#### Records provided ####
(* ===== verification/Pipeline.v ===== *)
(** The Dagger pipeline ([distributed-backend/ci-cd/pipeline.py]): settings, the containers of each
    check and the dispatch of commands.  The Dagger client is a parameter: a container is the list
    of calls that built it, and reading its output runs it. *)
From S2P Require Import Prelude PyStr PyFloat PyVal Regex Json JsonFacts JsonIndent PyPath PyIO.

Definition GO_IMAGE : string := "golang:1.26.5-bookworm@sha256:1ecb7edf62a0408027bd5729dfd6b1b8766e578e8df93995b225dfd0944eb651".
Definition RUST_IMAGE : string := "rust:1-bookworm@sha256:19817ead3289c8c631c73df281e18b59b172f6a31f4f563290f69cddd06c30e9".
Definition PYTHON_IMAGE : string := "python:3.13-slim@sha256:c33f0bc4364a6881bed1ec0cc2665e6c53c87a43e774aaeab88e6f17af105e4f".
Definition NODE_IMAGE : string := "node:24.7.0-alpine@sha256:be4d5e92ac68483ec71440bf5934865b4b7fcb93588f17a24d411d15f0204e4f".
Definition KUSTOMIZE_IMAGE : string := "alpine/k8s:1.33.1".
Definition TERRAFORM_IMAGE : string := "hashicorp/terraform:1.15.8@sha256:7ae513256f7ce67879e218ae8593d6fbe216ec9e123abe6c94e4e10704857963".
Definition ENCORE_CLI_VERSION : string := "1.57.9".
Definition ENCORE_CLI_SHA256 : string := "dfd43dcd456f91414a823315480da921333e6d1e3535ab48c47c09225d022af5".
Definition BUF_VERSION : string := "1.70.0".
Definition PROTOC_GEN_GO_VERSION : string := "1.36.11".
Definition SERVICE_IMAGE_NAMES : list string := ["encore-backend"; "trade-settlement"; "quilkin"].
Definition TERRAFORM_ROOTS : list (string * string) :=
  [("aws", "distributed-backend/terraform/eks"); ("gcp", "distributed-backend/terraform/gke");
   ("talos-omni", "distributed-backend/terraform/talos-omni")].
Definition TERRAFORM_LOCKFILE_ARGS : list (string * string) :=
  [("aws", "-lockfile=readonly"); ("gcp", ""); ("talos-omni", "-lockfile=readonly")].
Definition SOURCE_EXCLUDES : list string :=
  [".git"; ".cache"; ".ci-venv"; ".venv"; "distributed-backend/ci-cd/out"; ".o11y"; "target";
   "distributed-backend/src/trade-settlement/target"; "**/.pytest_cache"; "**/__pycache__"; "**/*.pyc"].

(** * Settings *)

Section settings.
Context (environ : list (string * string)).

(** [os.environ.get(name) or default] *)
Definition env (name dflt : string) : string := let v := getenv environ name "" in if nonempty v then v else dflt.
(** [a or b]; an absent option is the empty string. *)
Definition or_ (a b : string) : string := if nonempty a then a else b.

Definition ALIASES : list (string * string) := [("eks", "aws"); ("gke", "gcp"); ("talos", "talos-omni"); ("omni", "talos-omni")].
Definition cloud_provider (explicit : string) : res string :=
  let asked := or_ explicit (env "EVE_TRADE_CLOUD_PROVIDER" "aws") in
  let value := default asked (dget (lower asked) ALIASES) in
  if dhas value TERRAFORM_ROOTS then Ok value
  else Raise (ValueError ("deployment target must be one of: " +:+ join ", " (dkeys TERRAFORM_ROOTS))).
Definition image_registry (explicit : string) : string :=
  rstrip (is_char "/")
    (or_ explicit (or_ (env "IMAGE_REGISTRY" "") (or_ (env "CI_REGISTRY_IMAGE" "") "registry.local/eve-trade"))).
Definition image_tag (explicit : string) : string :=
  or_ explicit (or_ (env "IMAGE_TAG" "") (or_ (env "CI_COMMIT_TAG" "") (or_ (env "CI_COMMIT_SHORT_SHA" "") (env "CI_COMMIT_SHA" "local")))).
End settings.

(** * Containers *)

(** The calls on a container; the source tree leaves out [SOURCE_EXCLUDES]. *)
Inductive step : Type :=
| From_ (image : string)
| Cache (target volume : string)
| Directory (target : string)
| Workdir (dir : string)
| Exec (argv : list string).
Definition container : Type := list step.

(** The containers that were run, the file of image references, and what was printed. *)
Record st : Type := St { ran : list (string * container); digests : option string; shown : list string }.

Definition go_base_install : string :=
  nl
   +:+ "set -euo pipefail" +:+ nl
   +:+ "GOBIN=/usr/local/bin go install github.com/bufbuild/buf/cmd/buf@v" +:+ BUF_VERSION +:+ nl
   +:+ "GOBIN=/usr/local/bin go install google.golang.org/protobuf/cmd/protoc-gen-go@v" +:+ PROTOC_GEN_GO_VERSION +:+ nl
   +:+ "ENCORE_CLI_VERSION=" +:+ ENCORE_CLI_VERSION +:+ " ENCORE_CLI_SHA256=" +:+ ENCORE_CLI_SHA256 +:+ " ENCORE_INSTALL=/root/.encore bash scripts/install_encore_cli.sh" +:+ nl
   +:+ "bash scripts/harden_encore_install.sh /root/.encore" +:+ nl
   +:+ "ln -sf /root/.encore/bin/encore /usr/local/bin/encore" +:+ nl.
Definition go_base : container :=
  [From_ GO_IMAGE; Cache "/go/pkg/mod" "go-mod"; Cache "/root/.cache/go-build" "go-build"; Directory "/workspace"; Workdir "/workspace";
   Exec ["bash"; "-lc"; go_base_install]].
Definition rust_base : container :=
  [From_ RUST_IMAGE;
   Exec ["bash"; "-lc"; "apt-get update && apt-get install -y --no-install-recommends protobuf-compiler pkg-config ca-certificates && rm -rf /var/lib/apt/lists/*"];
   Exec ["rustup"; "component"; "add"; "rustfmt"; "clippy"]; Directory "/workspace";
   Workdir "/workspace/distributed-backend/src/trade-settlement"].
Definition on_source (image : string) (argv : list string) : container :=
  [From_ image; Directory "/workspace"; Workdir "/workspace"; Exec argv].

Definition proto_script : string :=
  "buf build && buf lint && buf format --diff --exit-code && buf generate && git diff --exit-code -- proto/gen".
Definition go_script : string :=
  nl
   +:+ "set -euo pipefail" +:+ nl
   +:+ "go mod download" +:+ nl
   +:+ "go mod verify" +:+ nl
   +:+ "go mod tidy" +:+ nl
   +:+ "git diff --exit-code -- go.mod go.sum" +:+ nl
   +:+ "test -z " +:+ dq +:+ "$(gofmt -l distributed-backend/src/gateway distributed-backend/src/market distributed-backend/src/settlement distributed-backend/src/settlementworker distributed-backend/internal gametrade proto/gen go_modules_test.go)" +:+ dq +:+ nl
   +:+ "GOFLAGS=-mod=mod encore test ./..." +:+ nl
   +:+ "ENCORERUNTIME_NOPANIC=1 go test -race ./distributed-backend/src/gateway ./distributed-backend/src/settlementworker ./distributed-backend/internal/... ./gametrade" +:+ nl
   +:+ "ENCORERUNTIME_NOPANIC=1 go test -race ./distributed-backend/src/market -run '^TestSettlement' -skip 'APIErrors'" +:+ nl
   +:+ "ENCORERUNTIME_NOPANIC=1 go test -race ./distributed-backend/src/market -run '^TestDuplicateSettlementResultProjectionIsHarmless$'" +:+ nl
   +:+ "go vet ./..." +:+ nl
   +:+ "GOBIN=/usr/local/bin go install honnef.co/go/tools/cmd/staticcheck@v0.7.0" +:+ nl
   +:+ "staticcheck ./..." +:+ nl
   +:+ "GOBIN=/usr/local/bin go install golang.org/x/vuln/cmd/govulncheck@v1.5.0" +:+ nl
   +:+ "govulncheck ./..." +:+ nl
   +:+ "ENCORERUNTIME_NOPANIC=1 go test -run '^$' -fuzz '^FuzzAuthenticatedPayload' -fuzztime 10s ./distributed-backend/src/gateway" +:+ nl.
Definition rust_script : string :=
  "cargo fmt --all -- --check && cargo check --locked --all-targets --all-features && cargo test --locked --all-features && cargo clippy --locked --all-targets --all-features -- -D warnings".
Definition python_script : string :=
  nl
   +:+ "set -euo pipefail" +:+ nl
   +:+ "python -m compileall simulator/eve_trade_simulator simulator/trade_gui distributed-backend/tests/e2e distributed-backend/observability" +:+ nl
   +:+ "python -m pip install -r simulator/requirements-test.txt -r distributed-backend/observability/requirements-test.txt" +:+ nl
   +:+ "python -m pip install PyYAML==6.0.3" +:+ nl
   +:+ "python -m pip_audit --requirement simulator/requirements.txt" +:+ nl
   +:+ "python -m pip_audit --requirement simulator/requirements-test.txt" +:+ nl
   +:+ "python -m pip_audit --requirement distributed-backend/tests/e2e/requirements.txt" +:+ nl
   +:+ "python -m pip_audit --requirement distributed-backend/observability/requirements.txt" +:+ nl
   +:+ "python -m pip_audit --requirement distributed-backend/observability/requirements-test.txt" +:+ nl
   +:+ "(cd simulator && python -m coverage run --rcfile=.coveragerc manage.py test trade_gui && python -m coverage report --rcfile=.coveragerc --fail-under=80)" +:+ nl
   +:+ "python -m coverage erase" +:+ nl
   +:+ "PYTHONPATH=distributed-backend python -m coverage run --rcfile=distributed-backend/observability/.coveragerc -m unittest discover -s distributed-backend/observability/tests -v" +:+ nl
   +:+ "python -m coverage report --rcfile=distributed-backend/observability/.coveragerc --fail-under=35" +:+ nl
   +:+ "python scripts/verify_architecture_boundaries.py" +:+ nl
   +:+ "python scripts/verify_schema_ownership.py" +:+ nl
   +:+ "python -m unittest discover -s scripts/tests -v" +:+ nl.
Definition gui_script : string :=
  "corepack enable && corepack prepare pnpm@11.7.0 --activate && pnpm install --frozen-lockfile && pnpm run gui:test".
Definition kubernetes_script : string :=
  nl
   +:+ "set -euo pipefail" +:+ nl
   +:+ "kubectl kustomize distributed-backend/orchestration/kubernetes/overlay/local >/tmp/eve-trade-local.yaml" +:+ nl
   +:+ "kubectl kustomize distributed-backend/orchestration/kubernetes/overlay/prod >/tmp/eve-trade-prod.yaml" +:+ nl
   +:+ "kubectl kustomize distributed-backend/orchestration/kubernetes/chaos/litmus/overlays/prod >/tmp/eve-trade-chaos.yaml" +:+ nl
   +:+ "python scripts/verify_rendered_kubernetes.py --expect-unresolved-image-template /tmp/eve-trade-prod.yaml" +:+ nl
   +:+ "python -m unittest discover -s scripts/tests -v" +:+ nl.
Definition terraform_lock_check (provider root : string) : string :=
  if bool_decide (provider = "eks")
  then " && terraform -chdir=" +:+ root +:+ " providers lock -platform=linux_amd64 -platform=windows_amd64 && git diff --exit-code -- " +:+ root +:+ "/.terraform.lock.hcl"
  else "".
Definition terraform_script (provider root lockfile_args : string) : string :=
  let lock_check := terraform_lock_check provider root in
  "terraform fmt -check -recursive distributed-backend/terraform && terraform -chdir=" +:+ root +:+ " init -backend=false " +:+ lockfile_args +:+ lock_check +:+ " && terraform -chdir=" +:+ root +:+ " providers && terraform -chdir=" +:+ root +:+ " validate && terraform -chdir=" +:+ root +:+ " test".
Definition build_script (registry tag : string) : string :=
  "GOFLAGS=-mod=mod encore build docker --config infra/encore/self-host.nsq.json " +:+ registry +:+ "/encore-backend:" +:+ tag.
Definition render_script (output : string) : string :=
  nl
   +:+ "set -euo pipefail" +:+ nl
   +:+ "kubectl kustomize distributed-backend/orchestration/kubernetes/overlay/prod > /tmp/rendered.yaml" +:+ nl
   +:+ "cp /tmp/rendered.yaml /workspace/" +:+ output +:+ nl.
Definition chaos_script (output : string) : string :=
  "kubectl kustomize distributed-backend/orchestration/kubernetes/chaos/litmus/overlays/prod > /workspace/" +:+ output.

(** * Commands *)

Section pipeline.
(** Running a container, after those that ran before it. *)
Context (stdout_of : list (string * container) → container → res string).

Definition run_container (title : string) (c : container) : io st string := fun s =>
  let shown1 := shown s ++ [nl +:+ "==> " +:+ title] in
  let ran1 := ran s ++ [(title, c)] in
  match stdout_of (ran s) c with
  | Ok output => (Ok output, St ran1 (digests s) (if nonempty (strip output) then shown1 ++ [output] else shown1))
  | Raise e => (Raise e, St ran1 (digests s) shown1)
  end.
Definition run_ (title : string) (c : container) : io st unit := _ ← run_container title c; skip.

Definition proto_checks : io st unit := run_ "protobuf contract checks" (go_base ++ [Exec ["bash"; "-lc"; proto_script]]).
Definition go_checks : io st unit := run_ "Encore Go checks" (go_base ++ [Exec ["bash"; "-lc"; go_script]]).
Definition rust_checks : io st unit := run_ "Rust settlement checks" (rust_base ++ [Exec ["bash"; "-lc"; rust_script]]).
Definition python_checks : io st unit := run_ "Python checks" (on_source PYTHON_IMAGE ["bash"; "-lc"; python_script]).
Definition gui_checks : io st unit := run_ "GUI contract checks" (on_source NODE_IMAGE ["sh"; "-c"; gui_script]).
Definition kubernetes_checks : io st unit := run_ "Kubernetes render checks" (on_source KUSTOMIZE_IMAGE ["sh"; "-c"; kubernetes_script]).

Definition terraform_check (provider : string) : io st unit :=
  match dget provider TERRAFORM_ROOTS, dget provider TERRAFORM_LOCKFILE_ARGS with
  | Some root, Some lockfile_args =>
      run_ ("Terraform " +:+ provider) (on_source TERRAFORM_IMAGE ["sh"; "-c"; terraform_script provider root lockfile_args])
  | _, _ => throw KeyError
  end.
Definition terraform_checks (providers : list string) : io st unit := io_iter terraform_check providers.

Definition digests_text (registry tag : string) : string :=
  implode (pprint true 0 (PDict (map (fun name => (name, PStr (registry +:+ "/" +:+ name +:+ ":" +:+ tag))) SERVICE_IMAGE_NAMES))).
Definition build_images (registry tag : string) : io st unit :=
  _ ← run_ "Build Encore backend image" (go_base ++ [Exec ["bash"; "-lc"; build_script registry tag]]);
  modify (fun s => St (ran s) (Some (digests_text registry tag)) (shown s)).
Definition render_kubernetes (registry tag output : string) : io st unit :=
  run_ "Render Kubernetes" (on_source KUSTOMIZE_IMAGE ["sh"; "-c"; render_script output]).
Definition render_chaos (output : string) : io st unit :=
  run_ "Render Litmus chaos" (on_source KUSTOMIZE_IMAGE ["sh"; "-c"; chaos_script output]).

Definition check : io st unit :=
  _ ← proto_checks; _ ← kubernetes_checks; _ ← python_checks; terraform_checks (dkeys TERRAFORM_ROOTS).
Definition test : io st unit := _ ← go_checks; _ ← rust_checks; _ ← python_checks; gui_checks.
Definition integration : io st unit := go_checks.
Definition deploy (registry tag : string) : io st unit := render_kubernetes registry tag "distributed-backend/ci-cd/out/kubernetes.yaml".
Definition chaos (namespace selector : string) (timeout_seconds : Z) (cleanup : bool) : io st unit :=
  render_chaos "distributed-backend/ci-cd/out/chaos-litmus.yaml".

(** The parsed options; absent ones are empty. *)
Record args : Type := Args {
  command : string; registry_arg : string; tag_arg : string; provider_arg : string; all_clouds : bool; output : string;
  namespace : string; selector : string; timeout_seconds : Z; cleanup : bool }.

(** A default the parser computes for every command. *)
Definition chaos_timeout (environ : list (string * string)) : res Z := py_int (PStr (env environ "CHAOS_TIMEOUT_SECONDS" "900")).

(** The dispatch on the command, with the settings computed first for all of them. *)
Definition dispatch (environ : list (string * string)) (a : args) (provider : string) : io st unit :=
  let registry := image_registry environ (registry_arg a) in
  let tag := image_tag environ (tag_arg a) in
  if bool_decide (command a = "check") then check
  else if bool_decide (command a = "test") then test
  else if bool_decide (command a = "security") then kubernetes_checks
  else if bool_decide (command a = "build") then build_images registry tag
  else if bool_decide (command a = "publish") then build_images registry tag
  else if bool_decide (command a = "integration") then integration
  else if bool_decide (command a = "terraform") then terraform_checks (if all_clouds a then dkeys TERRAFORM_ROOTS else [provider])
  else if bool_decide (command a = "render-kubernetes") then render_kubernetes registry tag (output a)
  else if bool_decide (command a = "render-chaos") then render_chaos (output a)
  else if bool_decide (command a = "deploy") then deploy registry tag
  else if bool_decide (command a = "chaos") then chaos (namespace a) (selector a) (timeout_seconds a) (cleanup a)
  else skip.
Definition run (environ : list (string * string)) (a : args) : io st unit :=
  provider ← lift (cloud_provider environ (provider_arg a)); dispatch environ a provider.
End pipeline.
####
Find how many lines contain "under" in the data. Write that number and nothing else.

## Response area
2